12.12.00, 10:23
a.m. || a rambling discourse about virtually nothing
"'I don't care what other people do in their life. I just don't want
it shoved in my face.' You've heard this. Have you ever said it
yourself? How worldly and blase this sounds, and what a damaging lie it
can be. News from the real world: for all my wishing, and for all the
mealy-mouthed piousness I hear, the day has not yet come when Queer is
taken for granted. I certainly wouldn't mind if most people found queers
'flaunting it' as boring as I find straights flaunting it, and as boring
as I find the constant barrage of hetero advertising tease: here's some
pussy, buy a beer." -- God Is My Co-Pilot, Straight Not LP on
Outpunk Records, 1993
For my next Punk Planet column I wanted to write a critique
of contemporary mainstream feminisms for their failures, but rethinking my audience -- i.e.,
mostly (not all) white, middle-class punk rockers with no
particular definable set of politics-- and my recent forays to
the Punk Planet forums is making me wary of critique.

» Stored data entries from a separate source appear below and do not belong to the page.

Lemma fire_fit now s bs fl A n h l1 x l2 r :
  normal now -> fit now s bs fl A n ->
  (h < HASH_SIZE)%nat -> bs h = l1 ++ x :: l2 -> heap s !! x = Some r ->
  not_ready (t_time r) now = false ->
  exists s2 bs2 fl2 A2 n2,
    fire quiet now x r s = Some (tt, s2) /\ n = S n2 /\
    fit now s2 bs2 fl2 A2 n2 /\
    calls s2 = calls s ++ [Event x (t_cb r) (t_arg r) now] /\
    (forall y, y ≠ x -> data <$> heap s2 !! y = data <$> heap s !! y) /\
    (forall h' y, (h' < HASH_SIZE)%nat -> y ≠ x -> (y ∈ bs2 h' <-> y ∈ bs h')) /\
    (forall c T, head l2 = Some c -> T ∈ l2 -> from_on (bs2 h) c T) /\
    (t_periodic r <> 0 ->
       exists r', heap s2 !! x = Some r' /\
         data r' = (t_cb r, t_arg r, t_msecs r, t_periodic r,
                    tv_add_msecs (t_time r) (t_msecs r),
                    hash (tv_add_msecs (t_time r) (t_msecs r))) /\
         x ∈ bs2 (hash (tv_add_msecs (t_time r) (t_msecs r)))).
Proof.
  intros Hnow [Hg Hsane Hcover Htotal] Hh Hbs Hr Hdue.
  assert (x ∈ bs h) as Hx by (rewrite Hbs; set_solver).
  pose proof (Hsane h x r Hh Hx Hr) as Hsx.
  pose proof (Hcover h x Hh Hx) as HxA.
  pose proof (due_count_pos now r Hnow Hsx Hdue) as Hpos.
  destruct (fire_good _ _ _ _ _ _ _ _ now Hg Hh Hbs Hr)
    as (s2 & bs2 & fl2 & Hfire & Hg2 & Hcalls & Hothers & Hcase).
  assert (forall y, y ≠ x -> firings now (heap s2) y = firings now (heap s) y) as Hfir.
  { intros y Hy. apply firings_data. by apply Hothers. }
  assert (firings now (heap s) x = due_count now r) as Hfx
    by (unfold firings; by rewrite Hr).
  assert (forall h' y ry, (h' < HASH_SIZE)%nat -> y ≠ x -> y ∈ bs h' ->
            heap s2 !! y = Some ry -> sane_timer ry) as Hsane_others.
  { intros h' y ry Hh' Hy Hyb Hry. pose proof (Hothers y Hy) as E. rewrite Hry in E.
    destruct (heap s !! y) as [ry0|] eqn:Hry0; [|done]. simpl in E.
    eapply sane_timer_data; [|by eapply (Hsane h' y ry0)]. congruence. }
  destruct Hcase as [(Hper & -> & -> & Hdx)|(Hper & -> & -> & r' & Hr' & Hd')].
  - (* a one-shot timer: it leaves the active timers *)
    assert (total (firings now (heap s2)) (filter (fun y => y ≠ x) A)
            < total (firings now (heap s)) A)%nat as Hlt.
    { apply total_filter; [done|by rewrite Hfx|done]. }
    destruct n as [|n2]; [lia|].
    exists s2, (<[h := l1 ++ l2]> bs), (x :: fl), (filter (fun y => y ≠ x) A), n2.
    split; [done|]. split; [done|]. split; [|split; [done|split; [done|split; [|split]]]].
    + pose proof (removed_not_listed _ _ _ _ _ _ _ (good_shape _ _ _ Hg) Hh Hbs) as Hnl.
      assert (forall h' y, (h' < HASH_SIZE)%nat -> y ∈ (<[h := l1 ++ l2]> bs) h' ->
                y ≠ x /\ y ∈ bs h') as Hmem.
      { intros h' y Hh' Hy. assert (y ≠ x) as Hne.
        { intros ->. apply Hnl. right. eauto. }
        split; [done|]. by eapply removed_members. }
      split; [done| | |lia].
      * intros h' y ry Hh' Hy Hry. destruct (Hmem h' y Hh' Hy) as [Hne Hyb].
        by eapply Hsane_others.
      * intros h' y Hh' Hy. destruct (Hmem h' y Hh' Hy) as [Hne Hyb].
        apply list_elem_of_filter. split; [done|]. by eapply Hcover.
    + intros h' y Hh' Hy. by eapply removed_members.
    + intros c T Hc HT. rewrite fn_lookup_insert.
      destruct l2 as [|c' l2']; simpl in Hc; [done|]. injection Hc as ->.
      by apply from_on_here.
    + done.
  - (* a periodic timer: it moves to the bucket of its next trigger *)
    set (tv := tv_add_msecs (t_time r) (t_msecs r)) in *.
    set (bs1 := <[h := l1 ++ l2]> bs) in *.
    assert (sane_timer r' /\ (due_count now r' < due_count now r)%nat) as [Hsr' Hdc].
    { pose proof Hd' as Hd''. unfold data in Hd''.
      injection Hd'' as E1 E2 E3 E4 E5 E6. by apply due_count_rescheduled. }
    assert (total (firings now (heap s2)) A < total (firings now (heap s)) A)%nat as Hlt.
    { apply (total_drop _ _ _ x); [done| |done].
      rewrite Hfx. unfold firings. by rewrite Hr'. }
    destruct n as [|n2]; [lia|].
    assert (forall h' y, (h' < HASH_SIZE)%nat -> y ≠ x ->
              (y ∈ (<[hash tv := ins (time_at (heap s2)) x (bs1 (hash tv))]> bs1) h'
               <-> y ∈ bs h')) as Hmem.
    { intros h' y Hh' Hy. rewrite <- (removed_members bs h l1 x l2 h' y Hbs Hy). fold bs1.
      destruct (decide (hash tv = h')) as [<-|Hne].
      - rewrite fn_lookup_insert, elem_of_ins. naive_solver.
      - by rewrite fn_lookup_insert_ne. }
    assert (x ∈ (<[hash tv := ins (time_at (heap s2)) x (bs1 (hash tv))]> bs1) (hash tv))
      as Hxnew by (rewrite fn_lookup_insert, elem_of_ins; by left).
    eexists s2, _, fl, A, n2.
    split; [done|]. split; [done|]. split; [|split; [done|split; [done|split; [|split]]]].
    + split; [done| | |lia].
      * intros h' y ry Hh' Hy Hry. destruct (decide (y = x)) as [->|Hne].
        -- by assert (ry = r') as -> by congruence.
        -- eapply Hsane_others; [done|done| |done]. by eapply Hmem.
      * intros h' y Hh' Hy. destruct (decide (y = x)) as [->|Hne]; [done|].
        eapply Hcover; [done|]. by eapply Hmem.
    + done.
    + intros c T Hc HT. destruct l2 as [|c' l2']; simpl in Hc; [done|]. injection Hc as ->.
      destruct (decide (hash tv = h)) as [E|E].
      * rewrite E, fn_lookup_insert. unfold bs1. rewrite fn_lookup_insert.
        by apply ins_from_on.
      * rewrite fn_lookup_insert_ne by done. unfold bs1. rewrite fn_lookup_insert.
        by apply from_on_here.
    + intros _. exists r'. done.
Qed.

How
do you get an audience to come along for the ride (to interrogate riot
grrrl, for instance, for its narrow focus) when you can't be guaranteed they've ever been on the horse (what if they always
thought riot grrrl was just a bunch of "dumb
girls" anyway)? That is, I'm not sure that I can assume
that the reading public of Punk Planet
(despite
the magazine's left-leaning editorial policy, articles-wise)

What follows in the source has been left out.